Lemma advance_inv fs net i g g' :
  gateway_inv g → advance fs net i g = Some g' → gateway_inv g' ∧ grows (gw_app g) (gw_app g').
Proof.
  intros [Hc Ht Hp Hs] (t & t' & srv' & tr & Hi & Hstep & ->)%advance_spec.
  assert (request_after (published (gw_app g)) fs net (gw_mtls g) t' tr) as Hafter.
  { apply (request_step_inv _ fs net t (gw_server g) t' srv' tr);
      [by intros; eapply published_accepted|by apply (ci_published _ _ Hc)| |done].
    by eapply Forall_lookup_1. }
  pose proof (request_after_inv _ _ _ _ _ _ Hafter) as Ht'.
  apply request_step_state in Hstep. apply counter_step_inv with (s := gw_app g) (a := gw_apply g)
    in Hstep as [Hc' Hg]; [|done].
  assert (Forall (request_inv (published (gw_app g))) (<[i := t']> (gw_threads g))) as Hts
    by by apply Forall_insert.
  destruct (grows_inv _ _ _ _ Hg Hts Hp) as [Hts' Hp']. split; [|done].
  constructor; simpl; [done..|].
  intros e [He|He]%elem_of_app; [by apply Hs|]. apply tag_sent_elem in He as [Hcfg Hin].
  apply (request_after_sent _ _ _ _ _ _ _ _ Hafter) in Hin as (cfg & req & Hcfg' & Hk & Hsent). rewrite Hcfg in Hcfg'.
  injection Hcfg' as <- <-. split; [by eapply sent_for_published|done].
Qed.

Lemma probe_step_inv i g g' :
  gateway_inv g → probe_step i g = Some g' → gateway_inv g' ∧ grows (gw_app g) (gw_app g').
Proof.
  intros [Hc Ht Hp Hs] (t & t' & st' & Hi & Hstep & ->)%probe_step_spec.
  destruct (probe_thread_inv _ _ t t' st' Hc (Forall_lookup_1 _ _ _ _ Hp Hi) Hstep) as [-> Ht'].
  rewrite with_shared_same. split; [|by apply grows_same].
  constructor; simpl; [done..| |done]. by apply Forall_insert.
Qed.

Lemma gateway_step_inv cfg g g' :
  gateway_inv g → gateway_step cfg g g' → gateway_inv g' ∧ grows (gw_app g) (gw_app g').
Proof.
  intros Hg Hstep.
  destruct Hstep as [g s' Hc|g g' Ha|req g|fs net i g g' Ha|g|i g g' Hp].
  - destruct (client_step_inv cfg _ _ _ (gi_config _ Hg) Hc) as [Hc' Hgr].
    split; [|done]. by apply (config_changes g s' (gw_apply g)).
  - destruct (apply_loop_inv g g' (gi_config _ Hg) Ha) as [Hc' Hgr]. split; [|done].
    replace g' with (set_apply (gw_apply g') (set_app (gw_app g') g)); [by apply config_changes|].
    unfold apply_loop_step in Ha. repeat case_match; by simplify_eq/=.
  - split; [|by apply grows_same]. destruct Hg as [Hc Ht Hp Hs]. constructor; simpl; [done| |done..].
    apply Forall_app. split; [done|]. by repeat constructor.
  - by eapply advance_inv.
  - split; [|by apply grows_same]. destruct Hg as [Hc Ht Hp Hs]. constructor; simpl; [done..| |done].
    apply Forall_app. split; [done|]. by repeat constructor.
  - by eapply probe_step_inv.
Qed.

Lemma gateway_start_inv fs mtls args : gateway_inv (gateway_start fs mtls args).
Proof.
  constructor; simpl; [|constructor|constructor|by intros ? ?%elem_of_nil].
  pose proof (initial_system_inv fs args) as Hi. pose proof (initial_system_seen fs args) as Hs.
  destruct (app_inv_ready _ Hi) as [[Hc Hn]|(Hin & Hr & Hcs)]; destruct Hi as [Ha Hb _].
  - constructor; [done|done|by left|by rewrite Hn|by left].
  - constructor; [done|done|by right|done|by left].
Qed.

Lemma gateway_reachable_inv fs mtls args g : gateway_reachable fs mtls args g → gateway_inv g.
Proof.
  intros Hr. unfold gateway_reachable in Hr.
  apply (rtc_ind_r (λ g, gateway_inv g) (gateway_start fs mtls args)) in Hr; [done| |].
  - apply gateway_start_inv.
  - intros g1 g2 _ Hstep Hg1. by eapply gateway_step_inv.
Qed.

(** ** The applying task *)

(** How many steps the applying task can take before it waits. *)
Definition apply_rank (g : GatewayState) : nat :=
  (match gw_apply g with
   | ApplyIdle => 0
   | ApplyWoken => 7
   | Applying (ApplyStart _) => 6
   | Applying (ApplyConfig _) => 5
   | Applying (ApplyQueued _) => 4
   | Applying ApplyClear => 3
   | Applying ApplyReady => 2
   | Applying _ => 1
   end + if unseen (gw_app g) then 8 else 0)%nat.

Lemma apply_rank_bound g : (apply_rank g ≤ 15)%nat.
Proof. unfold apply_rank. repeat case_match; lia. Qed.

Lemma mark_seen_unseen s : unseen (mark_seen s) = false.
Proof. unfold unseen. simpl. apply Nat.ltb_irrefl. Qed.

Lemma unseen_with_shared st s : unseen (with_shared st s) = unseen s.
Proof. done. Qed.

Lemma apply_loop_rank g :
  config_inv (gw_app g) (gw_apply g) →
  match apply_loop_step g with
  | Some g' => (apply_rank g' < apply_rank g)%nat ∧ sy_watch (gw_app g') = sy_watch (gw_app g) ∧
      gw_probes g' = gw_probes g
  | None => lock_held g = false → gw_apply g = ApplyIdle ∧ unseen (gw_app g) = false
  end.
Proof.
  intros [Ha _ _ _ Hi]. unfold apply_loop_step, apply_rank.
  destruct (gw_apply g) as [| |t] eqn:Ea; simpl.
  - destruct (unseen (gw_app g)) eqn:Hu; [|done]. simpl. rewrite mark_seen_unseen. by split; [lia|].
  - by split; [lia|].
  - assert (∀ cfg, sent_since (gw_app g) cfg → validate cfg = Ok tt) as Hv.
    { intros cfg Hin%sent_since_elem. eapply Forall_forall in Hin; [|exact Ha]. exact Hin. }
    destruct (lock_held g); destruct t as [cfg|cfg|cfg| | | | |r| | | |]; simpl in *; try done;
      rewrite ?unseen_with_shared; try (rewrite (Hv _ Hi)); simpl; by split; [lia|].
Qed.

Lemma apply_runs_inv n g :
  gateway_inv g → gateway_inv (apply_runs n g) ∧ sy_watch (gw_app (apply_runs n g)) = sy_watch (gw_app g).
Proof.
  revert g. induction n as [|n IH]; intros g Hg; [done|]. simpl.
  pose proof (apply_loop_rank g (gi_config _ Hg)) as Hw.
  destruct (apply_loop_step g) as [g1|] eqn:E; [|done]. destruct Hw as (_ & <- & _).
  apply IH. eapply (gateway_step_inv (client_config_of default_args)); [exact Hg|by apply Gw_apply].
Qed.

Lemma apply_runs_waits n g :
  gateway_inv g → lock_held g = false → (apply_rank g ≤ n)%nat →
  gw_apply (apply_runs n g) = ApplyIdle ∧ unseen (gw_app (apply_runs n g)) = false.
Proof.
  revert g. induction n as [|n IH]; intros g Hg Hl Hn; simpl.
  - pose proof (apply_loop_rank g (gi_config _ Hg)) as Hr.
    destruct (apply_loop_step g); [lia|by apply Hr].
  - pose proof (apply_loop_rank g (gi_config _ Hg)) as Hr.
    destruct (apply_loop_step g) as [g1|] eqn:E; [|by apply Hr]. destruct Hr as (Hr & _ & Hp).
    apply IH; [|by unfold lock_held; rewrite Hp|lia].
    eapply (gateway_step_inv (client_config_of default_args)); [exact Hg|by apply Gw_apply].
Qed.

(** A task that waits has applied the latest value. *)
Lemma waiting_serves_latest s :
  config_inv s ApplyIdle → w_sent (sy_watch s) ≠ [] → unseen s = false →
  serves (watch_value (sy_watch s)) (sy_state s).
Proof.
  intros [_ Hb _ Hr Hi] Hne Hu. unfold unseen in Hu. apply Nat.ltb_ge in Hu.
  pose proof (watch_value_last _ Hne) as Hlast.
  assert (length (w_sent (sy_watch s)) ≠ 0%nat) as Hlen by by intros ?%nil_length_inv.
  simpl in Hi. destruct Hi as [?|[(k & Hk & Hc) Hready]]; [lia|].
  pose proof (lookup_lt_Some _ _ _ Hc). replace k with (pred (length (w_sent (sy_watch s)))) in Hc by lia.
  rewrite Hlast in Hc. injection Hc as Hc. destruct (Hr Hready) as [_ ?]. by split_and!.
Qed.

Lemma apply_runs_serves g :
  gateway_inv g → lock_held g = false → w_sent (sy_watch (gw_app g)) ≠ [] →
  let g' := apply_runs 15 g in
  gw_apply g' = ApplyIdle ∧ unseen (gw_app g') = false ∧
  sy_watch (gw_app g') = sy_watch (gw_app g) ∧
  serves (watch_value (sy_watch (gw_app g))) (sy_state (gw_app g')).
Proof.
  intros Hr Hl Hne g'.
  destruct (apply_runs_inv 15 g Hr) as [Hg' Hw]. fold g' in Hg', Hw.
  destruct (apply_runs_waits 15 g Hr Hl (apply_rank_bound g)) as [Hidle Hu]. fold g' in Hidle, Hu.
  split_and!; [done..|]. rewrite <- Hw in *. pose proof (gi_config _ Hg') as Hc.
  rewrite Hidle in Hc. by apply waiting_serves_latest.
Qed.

::::::::::

▸ Aim of the exercise: Only the lines from the one containing "g' => (apply_rank" through the one containing "destruct (lock_held g);" are to be retyped, both boundary lines included, with no other material.

▸ The answer:
  | Some g' => (apply_rank g' < apply_rank g)%nat ∧ sy_watch (gw_app g') = sy_watch (gw_app g) ∧
      gw_probes g' = gw_probes g
  | None => lock_held g = false → gw_apply g = ApplyIdle ∧ unseen (gw_app g) = false
  end.
Proof.
  intros [Ha _ _ _ Hi]. unfold apply_loop_step, apply_rank.
  destruct (gw_apply g) as [| |t] eqn:Ea; simpl.
  - destruct (unseen (gw_app g)) eqn:Hu; [|done]. simpl. rewrite mark_seen_unseen. by split; [lia|].
  - by split; [lia|].
  - assert (∀ cfg, sent_since (gw_app g) cfg → validate cfg = Ok tt) as Hv.
    { intros cfg Hin%sent_since_elem. eapply Forall_forall in Hin; [|exact Ha]. exact Hin. }
    destruct (lock_held g); destruct t as [cfg|cfg|cfg| | | | |r| | | |]; simpl in *; try done;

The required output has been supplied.